(** The sample engine under a flood: the south zone is critical and is
    served from the central zone. *)
Lemma dispatch_routes_into_critical_only_witness :
  exists a,
    sample_analysis "Flood Event" 0 = inr a
    /\ map (fun r => (zone_id (zone (origin r)), zone_id (zone (destination r))))
           (dispatch_plan a) = [(2%nat, 3%nat)]
    /\ Forall (fun r =>
                 In (destination r) (zones a) /\ status (destination r) = critical
                 /\ In (origin r) (zones a) /\ status (origin r) <> critical)
              (dispatch_plan a).
Proof.
  eexists. split; [reflexivity |]. split; [reflexivity |].
  apply (dispatch_routes_into_critical_only sample_preset sample_history sample_model
           sample_zones sample_graph sample_lag "Flood Event" None 0%Z).
  reflexivity.
Defined.

End FragilityFacts.

(** ** The plume simulator: steps and growth *)

Module PlumeFacts.

Import Gateway Core Plume.
Local Open Scope R_scope.

Lemma final_app (u x : Point) (us : list Point) : final u (us ++ [x]) = x.
Proof. revert u. induction us as [| v rest IH]; intros u; cbn; auto. Qed.

(** Scaling a path by [r] and moving it to [c] scales the shoelace sum
    by [r * r], up to terms that only see the two ends of the path. *)
Lemma shoelace_place (c : Point) (r : R) (us : list Point) :
  forall u,
    shoelace (place c r (u :: us))
    = r * r * shoelace (u :: us)
      + r * fst c * (snd (final u us) - snd u)
      + r * snd c * (fst u - fst (final u us)).
Proof.
  induction us as [| v rest IH]; intros u.
  - cbn. ring.
  - specialize (IH v). cbn [place map] in IH |- *.
    cbn [shoelace final]. cbn [shoelace] in IH. rewrite IH. cbn [fst snd]. ring.
Qed.

(** A ring is closed, so the end terms cancel. *)
Lemma shoelace_ring (c : Point) (r : R) (n : nat) :
  shoelace (place c r (unit_ring n)) = r * r * shoelace (unit_ring n).
Proof.
  unfold unit_ring. destruct n as [| n].
  - cbn. ring.
  - cbn [seq map app]. rewrite shoelace_place, final_app. ring.
Qed.

Lemma ring_area (c : Point) (r : R) (n : nat) :
  polygon_area (place c r (unit_ring n)) = r * r * polygon_area (unit_ring n).
Proof.
  unfold polygon_area. rewrite shoelace_ring, Rabs_mult.
  rewrite (Rabs_right (r * r)); [field |].
  apply Rle_ge. fold (Rsqr r). apply Rle_0_sqr.
Qed.

Section WithSimulator.

Variable diffusion : SourceType -> R.
Variable ring_points : nat.
Variable population_density : R.
Variable default_flow_speed : R.
Variable project : R -> R -> Point.

Local Abbreviation step := (step_at diffusion ring_points population_density).
Local Abbreviation simulate :=
  (simulate_propagation diffusion ring_points population_density
     default_flow_speed project).

(** The area of a step is linear in the hour. *)
Lemma step_area (src : Point) (st : SourceType) (direction speed : R) (h : nat) :
  affected_area (step src st direction speed h)
  = diffusion st * diffusion st * polygon_area (unit_ring ring_points) * INR h.
Proof.
  unfold step_at. cbn [affected_area]. rewrite ring_area. unfold radius_at.
  replace (diffusion st * sqrt (INR h) * (diffusion st * sqrt (INR h)))
    with (diffusion st * diffusion st * (sqrt (INR h) * sqrt (INR h))) by ring.
  rewrite sqrt_sqrt by apply pos_INR. ring.
Qed.

Lemma step_area_grows (src : Point) (st : SourceType) (direction speed : R) (h : nat) :
  affected_area (step src st direction speed h)
  <= affected_area (step src st direction speed (S h)).
Proof.
  rewrite !step_area. apply Rmult_le_compat_l.
  - apply Rmult_le_pos.
    + fold (Rsqr (diffusion st)). apply Rle_0_sqr.
    + unfold polygon_area. apply Rmult_le_pos; [apply Rabs_pos | lra].
  - apply le_INR. lia.
Qed.

Lemma steps_non_decreasing (src : Point) (st : SourceType) (direction speed : R)
    (n : nat) :
  non_decreasing (map affected_area (map (step src st direction speed) (seq 0 n))).
Proof.
  intros i a b Ha Hb. rewrite map_map in Ha, Hb.
  rewrite nth_error_map, nth_error_seq in Ha, Hb.
  destruct (i <? n)%nat; [| discriminate].
  destruct (S i <? n)%nat; [| discriminate].
  cbn in Ha, Hb. inversion Ha. inversion Hb. apply step_area_grows.
Qed.

Lemma steps_hours (src : Point) (st : SourceType) (direction speed : R) (n : nat) :
  map hour (map (step src st direction speed) (seq 0 n)) = seq 0 n.
Proof. rewrite map_map. cbn [step_at hour]. apply map_id. Qed.

(** A run that is accepted has one step per hour from 0 to the
    duration, and its areas never go down. *)
Lemma accepted_run (req : Request) (steps : list TimeStep) :
  simulate req = inr steps ->
  map hour steps = seq 0 (S (Z.to_nat (simulation_hours req)))
  /\ non_decreasing (map affected_area steps).
Proof.
  unfold simulate_propagation.
  destruct (source_lat req) as [lat |]; [| discriminate].
  destruct (source_lon req) as [lon |]; [| discriminate].
  destruct (source_type_of_name (source_type req)) as [st |]; [| discriminate].
  destruct ((simulation_hours req <? 1)%Z || (24 <? simulation_hours req)%Z);
    [discriminate |].
  intros H. injection H as <-.
  split;
    [ exact (steps_hours _ _ _ _ (S (Z.to_nat (simulation_hours req))))
    | exact (steps_non_decreasing _ _ _ _ (S (Z.to_nat (simulation_hours req)))) ].
Qed.

(** Durations outside 1..24 are rejected by the simulator itself. *)
Lemma out_of_range_rejected (req : Request) :
  (simulation_hours req < 1 \/ 24 < simulation_hours req)%Z ->
  exists f, simulate req = inl f /\ kind f = ValidationError.
Proof.
  intros Hrange. unfold simulate_propagation, invalid.
  destruct (source_lat req); [| eexists; split; reflexivity].
  destruct (source_lon req); [| eexists; split; reflexivity].
  destruct (source_type_of_name (source_type req)); [| eexists; split; reflexivity].
  destruct (Z.ltb_spec (simulation_hours req) 1), (Z.ltb_spec 24 (simulation_hours req));
    cbn [orb]; try (eexists; split; reflexivity); lia.
Qed.

End WithSimulator.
--
Retype the portion of the data above that starts on the line with "unfold step_at. cbn" and finishes on the line with "Lemma step_area_grows (src", including both of those lines.

  unfold step_at. cbn [affected_area]. rewrite ring_area. unfold radius_at.
  replace (diffusion st * sqrt (INR h) * (diffusion st * sqrt (INR h)))
    with (diffusion st * diffusion st * (sqrt (INR h) * sqrt (INR h))) by ring.
  rewrite sqrt_sqrt by apply pos_INR. ring.
Qed.

Lemma step_area_grows (src : Point) (st : SourceType) (direction speed : R) (h : nat) :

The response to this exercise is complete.